Genesis 12:1-9    Matthew 9:9-13, 18-26 


Eternal God, pour out your spirit upon us, that we might be sensitive to your presence, attentive to your Word, and faithful always in your way. Through Jesus Christ our Lord we pray. Amen.
 

We are a people always trying to run on something new. We are always looking for some new source of fuel or energy. This is true for our personal lives as well as for our vehicles. In our personal lives many people have fueled their lives with different diets: the Pritikin Diet, the Atkins Diet, no-carb, low-carb, high-carb diets, grapefruit diets, peanut butter diets, the South Beach Diet. However, my favorite is the Midwest Diet: bread, meat and potatoes, and ice cream for dessert.

Because gasoline prices are rising so, many people are trying to run their cars on alternate fuels: steam, propane, LNG, electric, ethanol. Gas is expensive but things could be worse if we had to run our cars on Lipton tea at $9.52 per gallon, or Evian water at $21.19 per gallon, or Scope mouthwash at $84.48 per gallon, or Pepto Bismol at $123.70 per gallon. One person on TV observed that with gas at over $4.00 a gallon wherever you are going this summer, it may be cheaper to mail your car, than to drive it there. Ethanol seemed to be “the answer” until demand for it drove food prices so high. In West Virginia, where I come from, entrepreneurs in the hollows have been making ethanol for a long time. They just called it moonshine. It would run both you and your car insane.

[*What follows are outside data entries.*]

(** [JobKind::as_str]: the snake-case name strum derives. *)
Definition as_str (kind : JobKind) : string :=
  match kind with
  | FederationFollowResponse => "federation_follow_response"
  | FederationStatusDelivery => "federation_status_delivery"
  | FederationQuoteDelivery => "federation_quote_delivery"
  | FederationFollowDelivery => "federation_follow_delivery"
  | FederationFavouriteDelivery => "federation_favourite_delivery"
  | FederationReblogDelivery => "federation_reblog_delivery"
  | FederationActorUpdateDelivery => "federation_actor_update_delivery"
  | FederationModerationDelivery => "federation_moderation_delivery"
  | FederationRemoteMediaFetch => "federation_remote_media_fetch"
  | FederationFeaturedRefresh => "federation_featured_refresh"
  | FederationFeaturedTagsRefresh => "federation_featured_tags_refresh"
  | FederationThreadResolve => "federation_thread_resolve"
  | FederationRepliesFetch => "federation_replies_fetch"
  | FederationReplyFetch => "federation_reply_fetch"
  | WebPushDelivery => "web_push_delivery"
  | NotificationRequestMerge => "notification_request_merge"
  | NotificationRequestCleanup => "notification_request_cleanup"
  | AccountPurge => "account_purge"
  | DomainModerationReconcile => "domain_moderation_reconcile"
  | ScheduledStatusPublish => "scheduled_status_publish"
  | PollExpiration => "poll_expiration"
  | PollUpdate => "poll_update"
  | FederationPollVoteDelivery => "federation_poll_vote_delivery"
  | TrendMaintenance => "trend_maintenance"
  | AccountSuggestionMaintenance => "account_suggestion_maintenance"
  | PreviewCardFetch => "preview_card_fetch"
  | PreviewCardBackfill => "preview_card_backfill"
  | ActorKeyMaintenance => "actor_key_maintenance"
  | RemoteActorMigration => "remote_actor_migration"
  end%string.
(* ===== verification/Polls.v ===== *)
(** Polls ([crates/db/src/polls.rs] and the response projection of
    [crates/server/src/polls.rs]): validation, creation, voting under the poll
    lock, edits, remote refreshes and expiry.

    Every operation runs inside the caller's transaction, which the exclusive
    row lock makes serial per poll.  The tables carry the foreign keys of
    [m20260701_000077_create_polls.rs]: deleting a poll deletes its options, and
    deleting an option deletes the votes for it.  [votes_count] and
    [voters_count] are bigints that no reachable tally overflows. *)
From stdpp Require Import pretty.
From S2P Require Import Prelude Core Text.
From S2P Require Jobs Notifications.

Definition MIN_POLL_EXPIRATION_SECONDS : Z := 300.
Definition MAX_POLL_EXPIRATION_SECONDS : Z := 2629746.
Definition MAX_POLL_OPTIONS : nat := 4.
Definition MAX_POLL_OPTION_GRAPHEMES : Z := 50.

Inductive PollStatus : Type :=
| Local (id : StatusId)
| Remote (id : StatusId).

Record PollOption := mkPollOption {
  position : Z;
  title : text;
  votes_count : Z;
}.

Record StatusPoll := mkStatusPoll {
  poll_uuid : uuid;
  status : PollStatus;
  multiple : bool;
  hide_totals : bool;
  expires_at : option time;
  closed_at : option time;
  voters_count : option Z;
  options : list PollOption;
  updated_at : time;
}.

Record NewStatusPoll := mkNewStatusPoll {
  new_options : list text;
  expires_in : Z;
  new_multiple : bool;
  new_hide_totals : bool;
}.

Record RemoteStatusPoll := mkRemoteStatusPoll {
  remote_options : list (text * Z);
  remote_multiple : bool;
  remote_expires_at : option time;
  remote_closed_at : option time;
  remote_voters_count : option Z;
}.

Record PollViewerState := mkPollViewerState {
  voted : bool;
  own_votes : list Z;
}.

Inductive PollVoteError : Type :=
| NotFound
| Expired
| AlreadyVoted
| InvalidChoice
| MultipleChoices
| VoteDatabase (error : RoostyError)
| VoteSeaOrm (error : DbErr).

In the passage from Matthew today, Jesus is running around Galilee. He has just descended from the mountain where he preached the Sermon on the Mount, in chapters five, six and seven. A great crowd follows him and he heals a leper. He travels to Capernaum where a Centurion asks him to heal a servant. He then goes to Peter’s house and heals Peter’s mother-in-law. Then he sets off to the other side of the Sea of Galilee, and subsequently returns to Capernaum. Jesus appears to be running. He is running on his faith, his total trust in God.

As a Jewish man, Jesus would know by heart the story of Abraham, the father of the Jewish people. Jesus would know that God had called Abraham at age 75, and God had called him to do something entirely different from his earlier experiences. God calls him to leave his homeland and move to a new country, hundreds of miles away, where there are people who speak a different language, worship different gods, and are suspicious of outsiders.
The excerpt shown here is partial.